(** ** The catalog service as the client sees it *)

Record response : Type := {
  status_code : Z;
  (** [response.cookies]: name and value of each cookie in iteration
      order; the value is [None] for a cookie sent without [=value]. *)
  cookies : list (string * option string);
  (** [None] when [response.text] is empty, otherwise the decoded body. *)
  body : option json
}.

(** What [session.get] or [session.post] produces: a transport failure
    (raised as a [RequestException]) or a response. *)
Inductive reply : Type :=
| TransportError
| Response (r : response).

Inductive request : Type :=
| PostTermSearch (term : string)
| GetSearchResults (term cookie : string) (pageOffset pageMaxSize : Z)
| GetClassDetails (term : string) (crn : json)
| GetFacultyMeetingTimes (term : string) (crn : json).

(** The service answers the [n]-th request of a run; the answer may depend
    on [n], so any sequence of answers is a [service]. *)
Definition service : Type := nat -> request -> reply.

(** [response.raise_for_status()] raises for a 4xx or 5xx status. *)
Definition is_http_error (r : response) : bool :=
  ((400 <=? status_code r) && (status_code r <? 600))%Z.

(** The loop of [RequestsCookieJar._find_no_duplicates(name)]: a cookie of
    that name met after [toReturn] has been set raises a
    [CookieConflictError]. *)
Fixpoint find_no_duplicates (name : string) (jar : list (string * option string))
         (toReturn : option string) : result (option string) :=
  match jar with
  | [] => Ok toReturn
  | (n, value) :: jar' =>
      if n =? name then
        match toReturn with
        | Some _ => Raise CookieConflictError
        | None => find_no_duplicates name jar' value
        end
      else find_no_duplicates name jar' toReturn
  end.

(** [jar.get(name)]: the value found if it is truthy, else the [KeyError]
    of [_find_no_duplicates] is caught and the default [None] returned. *)
Definition cookies_get (name : string) (jar : list (string * option string))
  : result (option string) :=
  (toReturn <- find_no_duplicates name jar None ;;
   match toReturn with
   | Some v => if v =? "" then Ok None else Ok (Some v)
   | None => Ok None
   end)%result.

(** ** The client *)

Module LeopardWebClient.

Record client : Type := {
  session_cookie : option string;
  (** number of requests sent so far *)
  requests_sent : nat
}.

(** [LeopardWebClient()] *)
Definition init : client := {| session_cookie := None; requests_sent := 0 |}.

Definition M (A : Type) : Type := client -> result A * client.

Definition ret {A : Type} (a : A) : M A := fun c => (Ok a, c).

• • • • •

§ **WHAT TO DO**:
Check each line of the entries, and copy the ones that contain "reply".

§ **THE ANSWER**:
Inductive reply : Type :=
Definition service : Type := nat -> request -> reply.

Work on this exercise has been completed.